Keyboard variants or keymappings do not map

As per the wiki on GitHub:

Switching keyboard layouts under some Linux window managers does not result in a change in the low level X window APIs VS Code uses to read the current keyboard layout. This means that VS Code ends up sometimes reading one of the other configured keyboard layouts and not the current active one. PR welcome...

Per the wiki, there are two possible solutions:

  1. make sure setxkbmap -query returns as the first keyboard layout the one you want to work with in VS Code.
  2. use "keyboard.dispatch": "keyCode" in your settings and restart VS Code. This will prevent VS Code from trying to determine your keyboard layout whatsoever.

Command "..." not found

In the official build of VS Code, a product.json file lists the extensions that are allowed to use certain proposed APIs accessed by extensions. However, the product.json is absent in the OSS build code. [1]

In the related issues below, some flags may be required to enable certain APIs. [2] You may either run code with these flags, or you can add the relevant entries to the extensionAllowedProposedApi section in the product.json file (code installs this to /usr/lib/code/product.json).
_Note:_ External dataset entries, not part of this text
(* ===== verification/Buffers.v ===== *)
(** * Byte buffers (basic/dynamic_buffer.h, fbuffer.h, fixed_buffer.h, buffer.h,
      core/cycle_memory_block.h)

    Memory that was allocated and not written is the list that the allocation
    is given. *)

From S2P Require Import Prelude.
Local Open Scope nat_scope.

Section bytes.
Context {byte : Type} (zero : byte).

(** ** [DynamicBufferr] *)

(** [dyn_data] has [capacity_] bytes; sizes are far below [2^64]. *)
Record dynamic_buffer := Dyn {
  capacity : nat; dyn_size : nat; head : nat; dyn_data : list byte; expand_size : nat
}.

Definition dyn_create : dynamic_buffer := Dyn 0 0 0 [] 256.

Definition set_head_size (h : nat) (b : dynamic_buffer) : dynamic_buffer :=
  Dyn (capacity b) (dyn_size b) h (dyn_data b) (expand_size b).
Definition set_expand_size (n : nat) (b : dynamic_buffer) : dynamic_buffer :=
  Dyn (capacity b) (dyn_size b) (head b) (dyn_data b) n.

(** The loop of [reserve]. *)
Definition grow (fuel size expand : nat) : nat → res nat :=
  run_loop fuel (λ n, if n <? size then mret (inl (n + expand)) else mret (inr n)).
"extensionAllowedProposedApi": [
    "ms-vsliveshare.vsliveshare",
    "ms-vscode.node-debug",
    "ms-vscode.node-debug2"
]

This can also be resolved by installing the code-featuresAUR package, which installs a pacman hook that patches the file on every package update. Alternatively, you may also consider installing the Microsoft branded packages: visual-studio-code-binAUR, visual-studio-code-insiders-binAUR.

VS Live Share missing API

Use either the solution above by editing the product.json, or open VS Code with:

$ code --enable-proposed-api ms-vsliveshare.vsliveshare

Command 'remote-containers.openFolder' not found

Open VS Code enabling remote-containers API as commented in FS#63374:

$ code-oss --enable-proposed-api ms-vscode-remote.remote-containers

Command 'GitHub Pull Requests: Configure Remotes...' resulted in an error (command 'pr.configureRemotes' not found)

Open VS Code with:

$ code --enable-proposed-api GitHub.vscode-pull-request-github

Git: ssh_askpass: exec(/usr/lib/ssh/ssh-askpass): No such file or directory

This error is a result of an encrypted ssh-key, and can be solved by installing a dialogue provider like SSH keys#x11-ssh-askpass or the alternatives listed there like ksshaskpass for KDE.
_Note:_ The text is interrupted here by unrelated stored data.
(* ===== verification/Shm.v ===== *)
(** * A file mapped into memory (basic/fixed_shm.h)

    The backing file is a parameter of the state: whether it exists and its
    bytes.  What [::open] and [mmap] return is an argument. *)

From S2P Require Import Prelude.
Local Open Scope Z_scope.

(** ** Data *)

(** [data_]: null, the result of a failed [mmap], or the address of the mapped
    bytes, as many as [size_]. *)
Inductive mapping := MNull | MFailed | MBytes (m : list Z).

(** [file]: the length of the file when it exists; [closed]: the descriptors
    given to [::close], in order. *)
Record fixed_shm := Shm {
  size_ : Z; data_ : mapping; fd_ : Z; file : option Z; closed : list Z
}.

Definition shm_create (size : Z) (file : option Z) : fixed_shm := Shm size MNull (-1) file [].

(** ** Operations *)

(** [open()]: an existing file is taken as it is, a new one gets its last byte. *)
Definition shm_open (fd : Z) (s : fixed_shm) : bool * fixed_shm :=
  if negb (fd_ s =? -1) then (false, s)
  else
    let do_fill := bool_decide (is_Some (file s)) in
    if fd <? 0 then (false, Shm (size_ s) (data_ s) fd (file s) (closed s))
    else
      let len := default 0 (file s) in
      let len := if negb do_fill && (0 <? size_ s) then size_ s else len in
      (true, Shm (size_ s) (data_ s) fd (Some len) (closed s)).

(** [touch_pages]: one byte of every page; there is nothing behind the last
    page that holds a byte of the file. *)
Definition touch_pages (page : Z) (len size : Z) : res unit :=
  let pages := (size + page - 1) / page in
  if bool_decide (pages * page ≤ (len + page - 1) / page * page) then mret tt else Fault OutOfBounds.

(** [map()]: [None] when [mmap] fails, else the bytes it shows; the result is
    stored before it is tested. *)
Definition shm_map (page : Z) (bytes : option (list Z)) (s : fixed_shm) : res (bool * fixed_shm) :=
  match bytes with
  | None => mret (false, Shm (size_ s) MFailed (fd_ s) (file s) (closed s))
  | Some m =>
      _ ← touch_pages page (default 0 (file s)) (size_ s);
      mret (true, Shm (size_ s) (MBytes m) (fd_ s) (file s) (closed s))
  end.

(** [unmap()]: [ok] tells whether [munmap] succeeds, which it cannot with the
    result of a failed [mmap]. *)
Definition shm_unmap (ok : bool) (s : fixed_shm) : fixed_shm :=
  match data_ s with
  | MBytes _ => if ok then Shm (size_ s) MNull (fd_ s) (file s) (closed s) else s
  | MFailed | MNull => s
  end.

(** [close()]; the destructor calls it too. *)
Definition shm_close (ok : bool) (s : fixed_shm) : fixed_shm :=
  let s := shm_unmap ok s in
  if negb (fd_ s =? -1) then Shm (size_ s) (data_ s) (fd_ s) (file s) (closed s ++ [fd_ s]) else s.

(** [memmove] between the mapping and memory of the caller. *)
Definition shm_copy_in (off : Z) (data : list Z) (m : list Z) : res (list Z) :=
  if bool_decide (off + Z.of_nat (length data) ≤ Z.of_nat (length m))
  then memcpy m (Z.to_nat off) data else Fault OutOfBounds.

Definition shm_copy_out (off n : Z) (m : list Z) : res (list Z) :=
  if bool_decide (off + n ≤ Z.of_nat (length m))
  then memread m (Z.to_nat off) (Z.to_nat n) else Fault OutOfBounds.

(** [writeto]: offsets and sizes are [uint64_t], the result is an [int]. *)
Definition writeto (offset : Z) (data : list Z) (s : fixed_shm) : res (Z * fixed_shm) :=
  match data_ s with
  | MNull => mret (-1, s)
  | MFailed => if wrap 64 (size_ s - offset) <? Z.of_nat (length data) then mret (-1, s) else Fault OutOfBounds
  | MBytes m =>
      if wrap 64 (size_ s - offset) <? Z.of_nat (length data) then mret (-1, s)
      else
        m ← shm_copy_in offset data m;
        mret (swrap 32 (Z.of_nat (length data)), Shm (size_ s) (MBytes m) (fd_ s) (file s) (closed s))
  end.

(** [readfrom]: the result and the bytes copied to the caller.  The first test
    always holds, also with a pointer that is not one. *)
Definition readfrom (offset n : Z) (s : fixed_shm) : res (Z * list Z) :=
  match data_ s with
  | MNull => mret (-1, [])
  | MFailed => Fault OutOfBounds
  | MBytes m =>
      if 0 <=? wrap 64 (wrap 64 (size_ s - offset) - n) then
        d ← shm_copy_out offset n m; mret (swrap 32 n, d)
      else if (offset <? size_ s) && (wrap 64 (size_ s - offset) <? n) then
        let k := wrap 64 (size_ s - offset) in
        d ← shm_copy_out offset k m; mret (swrap 32 k, d)
      else mret (-1, [])
  end.

(** The move constructor and the move assignment: the new object (or the one
    assigned to) and what is left of the other; neither unmaps or closes
    anything. *)
Definition shm_move (rhs : fixed_shm) : fixed_shm * fixed_shm :=
  (Shm (size_ rhs) (data_ rhs) (fd_ rhs) (file rhs) [], Shm (size_ rhs) MNull (-1) (file rhs) (closed rhs)).
Definition shm_move_assign (s rhs : fixed_shm) : fixed_shm * fixed_shm :=
  (Shm (size_ rhs) (data_ rhs) (fd_ rhs) (file rhs) (closed s),
   Shm (size_ rhs) MNull (-1) (file rhs) (closed rhs)).

(** The destructor: the bytes that [fsync] writes, and the object after
    [close]. *)
Definition shm_destroy (ok : bool) (s : fixed_shm) : mapping * fixed_shm := (data_ s, shm_close ok s).

(** ** Specification *)

(** A mapping of [size_] bytes. *)
Definition mapped (s : fixed_shm) (m : list Z) : Prop :=
  data_ s = MBytes m ∧ Z.of_nat (length m) = size_ s ∧ 0 ≤ size_ s < 2 ^ 63.

(** ** Lemmas *)

Lemma writeto_inside s m offset data :
  mapped s m → 0 ≤ offset → offset + Z.of_nat (length data) ≤ size_ s →
  ∃ m', writeto offset data s = Ok (swrap 32 (Z.of_nat (length data)), Shm (size_ s) (MBytes m') (fd_ s) (file s) (closed s)) ∧
    m' = take (Z.to_nat offset) m ++ data ++ drop (Z.to_nat offset + length data) m.
Proof.
  intros (Hd & Hl & Hs) Ho He. unfold writeto, shm_copy_in. rewrite Hd, wrap_small by lia.
  destruct (Z.ltb_spec (size_ s - offset) (Z.of_nat (length data))); [lia|].
  rewrite bool_decide_true by lia. unfold memcpy. rewrite decide_True by lia. cbn [mbind res_bind mret res_ret].
  eexists. split; [reflexivity|]. by rewrite list_inserts_split by lia.
Qed.

Lemma readfrom_any s m offset n :
  mapped s m → 0 ≤ offset → 0 ≤ n →
  readfrom offset n s =
    if bool_decide (offset + n ≤ size_ s)
    then Ok (swrap 32 n, take (Z.to_nat n) (drop (Z.to_nat offset) m)) else Fault OutOfBounds.
Proof.
  intros (Hd & Hl & Hs) Ho Hn. unfold readfrom, shm_copy_out. rewrite Hd.
  destruct (Z.leb_spec 0 (wrap 64 (wrap 64 (size_ s - offset) - n))) as [_|H].
  - rewrite Hl. case_bool_decide; [|done]. unfold memread. by rewrite decide_True by lia.
  - unfold wrap in H. lia.
Qed.

Lemma shm_close_fields ok s :
  fd_ (shm_close ok s) = fd_ s ∧
  closed (shm_close ok s) = closed s ++ (if fd_ s =? -1 then [] else [fd_ s]).
Proof.
  assert (H : fd_ (shm_unmap ok s) = fd_ s ∧ closed (shm_unmap ok s) = closed s).
  { unfold shm_unmap. destruct (data_ s), ok; done. }
  destruct H as [Hf Hc]. unfold shm_close. rewrite Hf. destruct (fd_ s =? -1); cbn [negb fd_ closed].
  - by rewrite app_nil_r, Hc.
  - by rewrite Hc.
Qed.

(** ** Properties *)

(** what is written inside the mapping is read back, and the bytes around
    it do not change. *)
Theorem shm_roundtrip s m offset data :
  mapped s m → 0 ≤ offset → offset + Z.of_nat (length data) ≤ size_ s →
  ∃ s' m', writeto offset data s = Ok (swrap 32 (Z.of_nat (length data)), s') ∧ mapped s' m' ∧
    readfrom offset (Z.of_nat (length data)) s' = Ok (swrap 32 (Z.of_nat (length data)), data) ∧
    ∀ i, (i < Z.to_nat offset ∨ Z.to_nat offset + length data ≤ i)%nat → m' !! i = m !! i.
Proof.
  intros Hm Ho He. destruct (writeto_inside s m offset data Hm Ho He) as (m' & -> & Heq).
  pose proof Hm as (Hd & Hl & Hs).
  assert (Hlen : length m' = length m).
  { rewrite Heq, !length_app, length_take, length_drop. lia. }
  eexists _, m'. split; [reflexivity|]. split; [|split].
  - unfold mapped. simpl. by rewrite Hlen.
  - rewrite (readfrom_any _ m'); [|unfold mapped; simpl; by rewrite Hlen|done|lia]. simpl.
    rewrite bool_decide_true by lia. do 2 f_equal. rewrite Nat2Z.id, Heq.
    rewrite drop_app_length' by (rewrite length_take; lia). by rewrite take_app_length.
  - intros i Hi. rewrite Heq. destruct Hi as [Hi|Hi].
    + rewrite lookup_app_l by (rewrite length_take; lia). by rewrite lookup_take_lt.
    + rewrite app_assoc, lookup_app_r by (rewrite length_app, length_take; lia).
      rewrite length_app, length_take, lookup_drop. f_equal. lia.
Qed.

(** neither bound check works: [readfrom] copies whenever the object is
    mapped and so reads outside for every range that is not inside, the partial
    read of its second branch being unreachable; [writeto] lets every short
    enough block with an offset beyond the end through. *)
Theorem shm_bounds s m offset :
  mapped s m → 0 ≤ offset < 2 ^ 63 →
  (∀ n, 0 ≤ n → size_ s < offset + n → readfrom offset n s = Fault OutOfBounds) ∧
  (∀ data, size_ s < offset → Z.of_nat (length data) < 2 ^ 62 → writeto offset data s = Fault OutOfBounds) ∧
  (∀ data, offset ≤ size_ s → size_ s < offset + Z.of_nat (length data) → writeto offset data s = Ok (-1, s)).
Proof.
  intros Hm Ho. pose proof Hm as (Hd & Hl & Hs). split_and!.
  - intros n Hn Hout. rewrite (readfrom_any s m) by (done || lia). by rewrite bool_decide_false by lia.
  - intros data Hout Hlen. unfold writeto, shm_copy_in. rewrite Hd.
    destruct (Z.ltb_spec (wrap 64 (size_ s - offset)) (Z.of_nat (length data))) as [H|_]; [unfold wrap in H; lia|].
    by rewrite bool_decide_false by lia.
  - intros data Hin Hout. unfold writeto. rewrite Hd, wrap_small by lia.
    destruct (Z.ltb_spec (size_ s - offset) (Z.of_nat (length data))); [done|lia].
Qed.

(** a closed object cannot be opened again and every further [close], the
    destructor's included, closes the same descriptor once more; an existing
    file shorter than the pages of the mapping makes [map] touch memory behind
    its end, a new file never does. *)
Theorem shm_lifecycle s fd page m :
  fd_ s = -1 → 0 ≤ fd → 0 < page → 0 < size_ s →
  let '(ok, s1) := shm_open fd s in
  ok = true ∧ fd_ s1 = fd ∧
  (∀ fd', shm_open fd' (shm_close true s1) = (false, shm_close true s1)) ∧
  closed (shm_close true (shm_close true s1)) = closed s ++ [fd; fd] ∧
  (file s = None → ∃ s2, shm_map page (Some m) s1 = Ok (true, s2)) ∧
  (∀ len, file s = Some len → (len + page - 1) / page < (size_ s + page - 1) / page →
     shm_map page (Some m) s1 = Fault OutOfBounds).
Proof.
  intros Hfd Hf Hp Hsz. unfold shm_open. rewrite Hfd. simpl. destruct (Z.ltb_spec fd 0); [lia|].
  assert (Hne : (fd =? -1) = false) by (apply Z.eqb_neq; lia).
  split; [done|]. split; [done|]. split_and!.
  - intros fd'. rewrite (proj1 (shm_close_fields _ _)). cbn [fd_]. by rewrite Hne.
  - destruct (shm_close_fields true (Shm (size_ s) (data_ s) fd (Some
      (if negb (bool_decide (is_Some (file s))) && (0 <? size_ s) then size_ s else default 0 (file s))) (closed s)))
      as [Hf1 Hc1].
    rewrite (proj2 (shm_close_fields _ _)), Hf1, Hc1. cbn [fd_ closed]. by rewrite Hne, <- app_assoc.
  - intros Hno. rewrite Hno. simpl. destruct (Z.ltb_spec 0 (size_ s)); [|lia]. simpl.
    unfold shm_map, touch_pages. simpl. rewrite bool_decide_true by lia. by eexists.
  - intros len Hlen Hlt. rewrite Hlen. simpl. unfold shm_map, touch_pages. simpl.
    rewrite bool_decide_false; [done|]. apply Z.lt_nge. by apply Z.mul_lt_mono_pos_r.
Qed.

(** after a move one of the two objects has the mapping, and destroying both
    closes the descriptor once; a move assignment forgets the mapping and the
    descriptor that the object had, which nothing closes afterwards; and a
    failed [map] leaves a pointer with which every read and every write that
    passes the size check is outside. *)
Theorem shm_moves s rhs page m :
  data_ rhs = MBytes m → 0 ≤ fd_ s → 0 ≤ fd_ rhs → fd_ s ≠ fd_ rhs →
  closed s = [] → closed rhs = [] →
  (let '(new, old) := shm_move rhs in
   data_ new = MBytes m ∧
   closed (shm_destroy true new).2 ++ closed (shm_destroy true old).2 = [fd_ rhs]) ∧
  (let '(this, old) := shm_move_assign s rhs in
   data_ this = MBytes m ∧
   fd_ s ∉ closed (shm_destroy true this).2 ++ closed (shm_destroy true old).2) ∧
  (∃ s', shm_map page None s = Ok (false, s') ∧
    (∀ off n, 0 ≤ n → readfrom off n s' = Fault OutOfBounds) ∧
    ∀ off data, Z.of_nat (length data) ≤ wrap 64 (size_ s - off) → writeto off data s' = Fault OutOfBounds).
Proof.
  intros Hd Hs Hr Hne Hcs Hcr. unfold shm_destroy. cbn [shm_move shm_move_assign snd].
  assert (Hs1 : (fd_ s =? -1) = false) by (apply Z.eqb_neq; lia).
  assert (Hr1 : (fd_ rhs =? -1) = false) by (apply Z.eqb_neq; lia). split_and!.
  - done.
  - rewrite !(proj2 (shm_close_fields _ _)). cbn [fd_ closed]. by rewrite Hr1, Hcr.
  - done.
  - rewrite !(proj2 (shm_close_fields _ _)). cbn [fd_ closed]. rewrite Hr1, Hcr, Hcs. cbn. set_solver.
  - eexists. split; [reflexivity|]. split; [done|]. intros off data Hw. unfold writeto. cbn [data_ size_].
    by rewrite (proj2 (Z.ltb_ge _ _)).
Qed.

(** ** Witnesses *)

Definition demo_shm : fixed_shm := Shm 4 (MBytes [0; 0; 0; 0]) 3 (Some 4) [].

Lemma demo_mapped : mapped demo_shm [0; 0; 0; 0].
Proof. unfold mapped. simpl. split; [reflexivity|]. split; [reflexivity|lia]. Qed.

Lemma shm_roundtrip_witness :
  ∃ s', writeto 1 [7; 8] demo_shm = Ok (2, s') ∧ readfrom 1 2 s' = Ok (2, [7; 8]).
Proof.
  destruct (shm_roundtrip demo_shm [0; 0; 0; 0] 1 [7; 8] demo_mapped ltac:(lia) ltac:(simpl; lia))
    as (s' & m' & Hw & _ & Hr & _). by exists s'.
Defined.

Lemma shm_bounds_witness : readfrom 2 4 demo_shm = Fault OutOfBounds ∧ writeto 5 [1] demo_shm = Fault OutOfBounds.
Proof.
  split.
  - apply (proj1 (shm_bounds demo_shm [0; 0; 0; 0] 2 demo_mapped ltac:(lia)) 4); [lia|reflexivity].
  - apply (proj1 (proj2 (shm_bounds demo_shm [0; 0; 0; 0] 5 demo_mapped ltac:(lia))) [1]); reflexivity.
Defined.

Lemma shm_lifecycle_witness :
  closed (shm_close true (shm_close true (shm_open 5 (shm_create 4096 None)).2)) = [5; 5].
Proof.
  apply (shm_lifecycle (shm_create 4096 None) 5 4096 [] eq_refl); [lia | lia | reflexivity].
Defined.

Lemma shm_moves_witness :
  closed (shm_destroy true (shm_move demo_shm).1).2 ++ closed (shm_destroy true (shm_move demo_shm).2).2 = [3].
Proof.
  apply (shm_moves (Shm 8 MNull 5 None []) demo_shm 4096 [0; 0; 0; 0] eq_refl);
    [cbn; lia | cbn; lia | cbn; lia | reflexivity | reflexivity].
Defined.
One thing to note is that for e.g. ksshaskpass you would need to link it from /usr/lib/ssh/ssh-askpass to get VSCode to find it:

# ln /usr/bin/ksshaskpass /usr/lib/ssh/ssh-askpass

Cutoff characters in integrated Terminal

Characters that are too wide can end up clipping. For example the italic bold text of Deno stack-traces.

This can be avoided by setting "terminal.integrated.rendererType" to "experimentalWebgl".

Blurry text under Wayland

Visual Studio Code defaults to run under XWayland, which may cause blurry text if you are using HiDPI screens. To fix this issue, try forcing Electron to run under Wayland—see #Running natively under Wayland.

No such interface“org.freedesktop.Secret.Collection”

See settings-sync#_troubleshooting-keychain-issues

Authentification with Github failed while using VSCodium

When connecting a Github account, change "vscodium" to "vscode" in the URL as seen in this comment. Then copy the identification token into VSCodium. Should it still fail, install a keyring like gnome-keyring or create a new keyring as mentioned here in the Visual Studio Code docs and here on Github.